Marco median home prices drop 62 percent in past year; biggest fall in Florida
http://www.naplesnews.com/news/2009/feb/26/marco-island-median-home-price-falls-62-january-bi/

Florida FHFA Home Price Appreciation Tracker
http://www.housingbubblebust.com/OFHEO/Major/Florida.html

http://www.housingbubblebust.com/OFHEO/Major/Florida2.html

1362   thomas.wong87   2009 Dec 5, 11:46pm  

http://www.housingbubblebust.com/OFHEO/Major/SoCal.html

The last correction lasted a very long time in SoCal 4+ years until it 'bottomed'..
currently SD is only 2.5 years into the decline. Quarter over quarter still declining.

1363   Â¥   2009 Dec 6, 2:00am  

All this plastic crap we're buying is actually consumer and (some) capital goods, a form of wealth. Unfortunately, this wealth is somewhat ephemeral in that its service life is generally measured in years not decades.

The Chinese are practicing labor arbitrage quite well, we don't live or work like Chinese laborers so their lower costs have enabled them to hollow out our light industry.

The Feds collectively owe $800B to the Chinese and $750B to the Japanese. Perhaps we can cover the debt by selling Alaska to China and Hawaii to Japan.

I don't know what's going on with Japan this century. They're in demographic decline and while very wealthy this wealth is cross-held against a massive government debt and deficit.

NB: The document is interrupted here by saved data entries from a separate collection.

Lemma compute_dec_length inc val sg o :
  0 ≤ val < 2 ^ 32 → ∃ s o', compute_dec inc val sg o = Some (s, o') ∧ (length s ≤ 10)%nat.
Proof.
  intros Hv. unfold compute_dec. destruct (sg && _).
  - pose proof (u32_bound (- s32 val)) as Hb. unfold wsize in Hb.
    rewrite dec_loop_ok by (cbn; lia). eexists _, _. split; [done|].
    rewrite app_nil_r, length_fmap. apply digits_length.
  - rewrite dec_loop_ok by (cbn; lia). eexists _, _. split; [done|].
    rewrite app_nil_r, length_fmap. apply digits_length.
Qed.

Lemma compute_dec64_length inc val sg o :
  0 ≤ val < 2 ^ 64 → ∃ s o', compute_dec64 inc val sg o = Some (s, o') ∧ (length s ≤ 19)%nat.
Proof.
  intros Hv.
  assert (∀ v o, 0 ≤ v < 2 ^ 64 → ∃ s o',
    compute_dec64 inc v false o = Some (s, o') ∧ (length s ≤ 19)%nat) as Hu.
  { intros v o1 Hv1. rewrite compute_dec64_unsigned by done. eexists _, _. split; [done|].
    pose proof (u32_bound (v / 1000000000)) as Hb. unfold wsize in Hb.
    rewrite length_app, low_digits_length. pose proof (dec_length _ Hb). lia. }
  destruct (sg && (s64 val <? 0)) eqn:E.
  - pose proof (Z.mod_pos_bound (- s64 val) (2 ^ 64) ltac:(lia)).
    destruct (Hu (u64 (- s64 val)) (putc inc 45 o) ltac:(unfold u64; lia)) as (s & o' & Es & Hs).
    exists s, o'. split; [|done]. rewrite <- Es. unfold compute_dec64. by rewrite E.
  - destruct (Hu val o Hv) as (s & o' & Es & Hs). exists s, o'. split; [|done].
    rewrite <- Es. unfold compute_dec64. by rewrite E.
Qed.

(** C39. The number conversions never leave the stack buffer of [SIZE_OF_BUF] bytes, and always
    return: whatever the value, signed or not, padded or not, its digits and the final 0 fit. *)
Theorem conversions_fit_buffer inc val val64 isSigned isPointer o :
  0 ≤ val < 2 ^ 32 → 0 ≤ val64 < 2 ^ 64 →
  (∃ s o', compute_dec inc val isSigned o = Some (s, o') ∧
     Z.of_nat (length s) + 1 ≤ SIZE_OF_BUF) ∧
  (∃ s o', compute_dec64 inc val64 isSigned o = Some (s, o') ∧
     Z.of_nat (length s) + 1 ≤ SIZE_OF_BUF) ∧
  ∃ s, compute_hex val isPointer = Some s ∧ Z.of_nat (length s) + 1 ≤ SIZE_OF_BUF.
Proof.
  intros Hv Hv64. unfold SIZE_OF_BUF.
  destruct (compute_dec_length inc val isSigned o Hv) as (s & o' & E & Hs).
  destruct (compute_dec64_length inc val64 isSigned o Hv64) as (t & o1 & E1 & Ht).
  split; [exists s, o'; split; [done|lia]|]. split; [exists t, o1; split; [done|lia]|].
  rewrite compute_hex_ok by done. eexists. split; [done|].
  pose proof (digits_length 8 16 val). unfold hex. rewrite length_app, !length_fmap.
  destruct isPointer; rewrite ?length_replicate; cbn [length]; lia.
Qed.

Lemma conversions_fit_buffer_witness :
  (∃ s o', compute_dec 1 0x80000000 true (Out 0 [] 0) = Some (s, o') ∧
     Z.of_nat (length s) + 1 ≤ SIZE_OF_BUF) ∧
  ∃ s o', compute_dec64 1 (2 ^ 64 - 1) true (Out 0 [] 0) = Some (s, o') ∧
     Z.of_nat (length s) + 1 ≤ SIZE_OF_BUF.
Proof.
  destruct (conversions_fit_buffer 1 0x80000000 (2 ^ 64 - 1) true true (Out 0 [] 0)) as (H1 & H2 & _).
  - lia.
  - lia.
  - exact (conj H1 H2).
Defined.

(** A 64-bit number below a billion gets zeros in front. *)
Lemma dec64_leading_zeros inc o :
  compute_dec64 inc 7 false o = Some (replicate 9 48 ++ [55], o).
Proof. rewrite compute_dec64_small by lia. by vm_compute. Qed.

(** The number of billions of a 64-bit value is counted on 32 bits: two values that differ by
    2^32 billions are printed alike. *)
Lemma compute_dec64_wraps inc val o :
  0 ≤ val → val + 2 ^ 32 * 1000000000 < 2 ^ 64 →
  compute_dec64 inc (val + 2 ^ 32 * 1000000000) false o = compute_dec64 inc val false o.
Proof.
  intros H0 H1. rewrite !compute_dec64_unsigned by lia. rewrite Z.div_add, Z.mod_add by lia.
  assert (u32 (val / 1000000000 + 2 ^ 32) = u32 (val / 1000000000)) as ->; [|done].
  unfold u32, wsize. rewrite <- (Z.mod_add (val / 1000000000) 1) by lia. f_equal.
Qed.

(** ** [sprintk] and [atoi] *)

(** The stores, made in the memory. *)
Definition write_all (m : mem) (tr : list (Z * Z)) : option mem :=
  foldl (λ om '(x, c), m ← om; store8 m x c) (Some m) tr.

Lemma write_all_app m tr tr' :
  write_all m (tr ++ tr') = m' ← write_all m tr; write_all m' tr'.
Proof.
  unfold write_all. rewrite foldl_app. destruct (foldl _ _ tr) as [m'|]; [done|].
  cbn. induction tr' as [|[] tr' IH]; [done|]. exact IH.
Qed.

Lemma stores_cons a c txt :
  stores a (c :: txt) = (u32 a, c) :: stores (a + 1) txt.
Proof.
  unfold stores. cbn [imap]. rewrite Z.add_0_r. f_equal. apply imap_ext. intros i x _. cbn.
  do 2 f_equal. lia.
Qed.

(** Writing a text and a final 0 makes it a string of the memory. *)
Lemma write_all_cstr m a txt :
  0 ≤ a → a + Z.of_nat (length txt) < wsize → mapped m a (Z.of_nat (length txt) + 1) →
  Forall (λ b, 0 < b < 256) txt →
  ∃ m', write_all m (stores a (txt ++ [0])) = Some m' ∧ cstr m' a txt ∧
    ∀ x, x < a ∨ a + Z.of_nat (length txt) < x → m' !! x = m !! x.
Proof.
  revert m a. induction txt as [|c txt IH]; intros m a Ha Hw Hm Hb; cbn [length app] in *.
  - destruct (Hm 0 ltac:(lia)) as [b E]. rewrite Z.add_0_r in E.
    exists (<[a := 0]> m). rewrite stores_cons. cbn. unfold store8. rewrite u32_small, E by lia. cbn.
    split; [done|]. split; [by rewrite lookup_insert_eq|]. intros x Hx.
    rewrite lookup_insert_ne by lia. done.
  - apply Forall_cons in Hb as [Hc Hb]. destruct (Hm 0 ltac:(lia)) as [b E]. rewrite Z.add_0_r in E.
    destruct (IH (<[a := c]> m) (a + 1)) as (m' & Em & Hs & Hf); [lia|lia| |done|].
    { intros k Hk. rewrite lookup_insert_ne by lia. replace (a + 1 + k) with (a + (k + 1)) by lia.
      apply Hm. lia. }
    exists m'. rewrite stores_cons. unfold write_all in *. cbn [foldl mbind option_bind].
    unfold store8 at 2. rewrite u32_small, E by lia. cbn [mbind option_bind]. rewrite u8_small by lia.
    split; [done|]. split.
    + split; [|done]. rewrite Hf, lookup_insert_eq by lia. done.
    + intros x Hx. rewrite Hf by lia. by rewrite lookup_insert_ne by lia.
Qed.

Lemma digits_value_dec (ds : list Z) n :
  (∀ d, d ∈ ds → 0 ≤ d < 10) →
  foldl digit_step n ((λ d, d + 48) <$> ds) = foldl (λ n d, n * 10 + d) n ds.
Proof.
  revert n. induction ds as [|d ds IH]; intros n Hd; [done|]. cbn [fmap list_fmap foldl].
  pose proof (Hd d ltac:(left)). rewrite IH by (intros; apply Hd; by right). f_equal.
  unfold digit_step, schar. rewrite (proj2 (Z.ltb_lt _ _)) by lia.
  rewrite (proj2 (Z.leb_le _ _)), (proj2 (Z.leb_le _ _)) by lia. cbn. lia.
Qed.

Lemma dec_value v : 0 ≤ v < 10 ^ 20 → digits_value (dec v) = v.
Proof.
  intros Hv. unfold digits_value, dec.
  rewrite digits_value_dec by (intros d; apply (digits_range 20 10 v d); lia).
  apply (digits_value_ok 20 10); [lia|exact Hv|lia].
Qed.

Lemma dec_chars v b : 0 ≤ v → b ∈ dec v → 48 ≤ b ≤ 57.
Proof.
  intros Hv (d & -> & Hd)%list_elem_of_fmap. pose proof (digits_range 20 10 v d ltac:(lia) Hv Hd). lia.
Qed.

Lemma dec_nonempty v : ∃ b s, dec v = b :: s.
Proof.
  unfold dec. cbn [digits]. destruct (v <? 10); [eexists _, _; done|].
  destruct (_ <$> _) as [|b s] eqn:E; [|eauto].
  rewrite fmap_app in E. by apply app_eq_nil in E as [_ ?].
Qed.

(** The text of a signed number, as [atoi] reads it. *)
Lemma atoi_text m a v :
  - 2 ^ 31 ≤ v < 2 ^ 31 → cstr m a (text_of (Dec v)) → atoi 1 m a = Some v.
Proof.
  intros Hv. cbn [text_of]. destruct (Z.ltb_spec v 0) as [Hn|Hn].
  - intros Hs. rewrite (atoi_ok 0 m a 45 (dec (- v))) by done.
    change (digits_value (45 :: dec (- v))) with (digits_value (dec (- v))).
    rewrite dec_value by lia.
    change (schar 45 =? 45) with true. cbn iota. f_equal.
    destruct (decide (v = - 2 ^ 31)) as [->|]; [done|].
    rewrite (s32_small (- v)) by lia. rewrite s32_small; lia.
  - destruct (dec_nonempty v) as (b & s & E). intros Hs. rewrite E in Hs.
    pose proof (dec_chars v b Hn ltac:(rewrite E; left)).
    assert (schar b = b) as Eb by (unfold schar; by rewrite (proj2 (Z.ltb_lt _ _)) by lia).
    rewrite (atoi_ok 0 m a b s), <- E, dec_value, Eb; [|lia|done|].
    + rewrite (proj2 (Z.eqb_neq b 45)), Z.mul_1_r, s32_s32, s32_small by lia. done.
    + unfold isspace. rewrite Eb, (proj2 (Z.eqb_neq b 32)) by lia. by apply Z.ltb_ge; lia.
Qed.

Lemma text_dec_ok v :
  - 2 ^ 31 ≤ v < 2 ^ 31 →
  Forall (λ b, 0 < b < 256) (text_of (Dec v)) ∧ (length (text_of (Dec v)) ≤ 11)%nat.
Proof.
  intros Hv. cbn [text_of]. destruct (Z.ltb_spec v 0).
  - pose proof (dec_length (- v) ltac:(lia)). split; [|cbn [length]; lia]. constructor; [lia|].
    apply Forall_forall. intros b Hb. pose proof (dec_chars (- v) b ltac:(lia) Hb). lia.
  - pose proof (dec_length v ltac:(lia)). split; [|lia].
    apply Forall_forall. intros b Hb. pose proof (dec_chars v b ltac:(lia) Hb). lia.
Qed.

(** C40. Printing a number and reading it back: [sprintk(s, "%d", v)] stores a string of at most 11
    characters and returns its length, nothing outside of it changes, and [atoi] of that string
    is [v] again, for every 32-bit signed value. *)
Theorem sprintk_atoi_roundtrip m s fmt v :
  - 2 ^ 31 ≤ v < 2 ^ 31 → cstr m fmt [37; 100] → 0 < s → s + 12 ≤ wsize → mapped m s 12 →
  ∃ tr n m', sprintk m s fmt [VWord (u32 v)] = Some (tr, n) ∧ n ≤ 11 ∧
    write_all m tr = Some m' ∧ strlen m' s = Some n ∧ atoi 1 m' s = Some v ∧
    ∀ x, x < s ∨ s + 11 < x → m' !! x = m !! x.
Proof.
  intros Hv Hf Hs Hw Hm. set (txt := text_of (Dec v)).
  destruct (text_dec_ok v Hv) as [Hb Hl]. fold txt in Hb, Hl.
  destruct (write_all_cstr m s txt) as (m' & Em & Hc & Hfr); [lia|lia| |done|].
  { apply (mapped_sub _ _ _ _ _ Hm); lia. }
  exists (stores s (txt ++ [0])), (Z.of_nat (length txt)), m'.
  unfold sprintk. pose proof (iprintk_loop_ok (str_fuel m) m s [] fmt [Dec v]) as E.
  unfold text, format, arguments in E. cbn [fmap list_fmap concat] in E.
  rewrite !app_nil_r in E. specialize (E ltac:(constructor; [exact Hv|constructor]) Hf (cstr_fuel _ _ _ Hf)).
  replace (outs s []) with (Out s [] 0) in E by (unfold outs; cbn; by rewrite Z.add_0_r, u32_small by lia).
  unfold iprintk. cbn [args_of app] in E. rewrite E. cbn [mbind option_bind app trace cnt outs]. fold txt.
  unfold outs. cbn [trace cnt]. rewrite (u32_small (Z.of_nat _)), s32_small by (unfold wsize; lia).
  split; [by rewrite stores_snoc|]. split; [lia|]. split; [done|].
  split; [apply strlen_ok; [done|lia]|]. split; [by apply atoi_text|]. intros x Hx. apply Hfr. lia.
Qed.

(** The format [%d] at 0x100. *)
Definition dec_ex : mem := <[0x100 := 37]> (<[0x101 := 100]> (<[0x102 := 0]> fmt_ex)).

Lemma sprintk_atoi_roundtrip_witness :
  ∃ tr n m', sprintk dec_ex 0x180 0x100 [VWord (u32 (- 2 ^ 31))] = Some (tr, n) ∧
    write_all dec_ex tr = Some m' ∧ atoi 1 m' 0x180 = Some (- 2 ^ 31).
Proof.
  destruct (sprintk_atoi_roundtrip dec_ex 0x180 0x100 (- 2 ^ 31))
    as (tr & n & m' & E & _ & Em & _ & Ea & _).
  - lia.
  - vm_compute. repeat split.
  - lia.
  - unfold wsize. lia.
  - apply mapped_check. vm_compute. reflexivity.
  - exists tr, n, m'. exact (conj E (conj Em Ea)).
Defined.

(** An unknown conversion is stored without advancing: the next character takes its place,
    while [count] is one more, and the final 0 of [sprintk] is one byte too far. *)
Lemma unknown_conversion_overwritten :
  sprintk (<[0x101 := 122]> (<[0x102 := 97]> (<[0x103 := 0]> dec_ex))) 0x180 0x100 [] =
    Some ([(0x180, 122); (0x180, 97); (0x182, 0)], 2).
Proof. vm_compute. reflexivity. Qed.

(** A percent sign at the end of the format makes [iprintk] read past its final 0. *)
Lemma lone_percent_reads_past :
  sprintk (<[0x101 := 0]> (<[0x102 := 97]> (<[0x103 := 0]> dec_ex))) 0x180 0x100 [] =
    Some ([(0x180, 0); (0x180, 97); (0x182, 0)], 2).
Proof. vm_compute. reflexivity. Qed.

As for China, AFAICT we've got to see the yuan go to 4 or 3, this will cut that 100% profit margin on ducks down to size, but even so that adjustment will double the Chinese ability to compete for natural resources against the dollar and euro blocs, assuming the yuan becomes a third global currency.

I wonder if WW3 is in the cards. Not sure what we'd be fighting for but IMO much of the Cold War BS was actually a currency-bloc conflict, with Russia and the US proxy fighting to keep countries in their respective currency blocs.

The 19th century was the century of the Sterling, the 20th was the Dollar, perhaps the 21st will be the Yuan.

1364   Â¥   2009 Dec 6, 2:06am  

OFHEO is same-property (longitudinal), not median. Median just says how much buyers can afford, not what they're buying. OFHEO also doesn't count non-conforming, which changes the data somewhat.

1365   totallyscrewed   2009 Dec 6, 2:24am  

Troy says

The GUI and internet revolutions increased local productivity in the 90s, deferring the bill, but this decade should have been one of retrenchment

I have been thinking about this too. Since the explosion of PCs and office automation, many of the business related jobs have become redundant. I expect the same thing to happen in the healthcare industry soon. We are losing manufacturing and business support jobs. This was temporarily filled by real-estate/finance related jobs but what is our future? I don't know if California survive as an idea economy like is has been claimed.

Also ... I wasn't paying attention during NAFTA debates ... and just assumed it allowed free trade within north America. Does it also impact trade between us and other emerging economies?

1366   Â¥   2009 Dec 6, 4:34am  

^ I think NAFTA got the ball rolling, and it rolled right over to Guangdong.

1367   thomas.wong87   2009 Dec 6, 5:03am  

Troy says

^ I think NAFTA got the ball rolling,

Nah! in the SF Bay Area it started back in the late 80s. Much of the HW production moved to South East Asia and helped create 'Asian Tiger' nations to boom. Singapore, Malaysia, Philippines, Taiwan.

1368   thomas.wong87   2009 Dec 6, 5:05am  

totallyscrewed123 says

he GUI and internet revolutions increased local productivity in the 90s, deferring the bill, but this decade should have been one of retrenchment

You give too little credit to the Mainframes which started back in the 60-70s. Not to mention explosion in Software, like ASK ManMan ERP, or the host of Email / Collaboration. Even back in the 80s we had chats and IMs ....Clunky but it was the same stuff you see today.

c:/*.* d:\data\file\*.* Look familiar

Past tense, we already lost our manufacturing/support many years ago.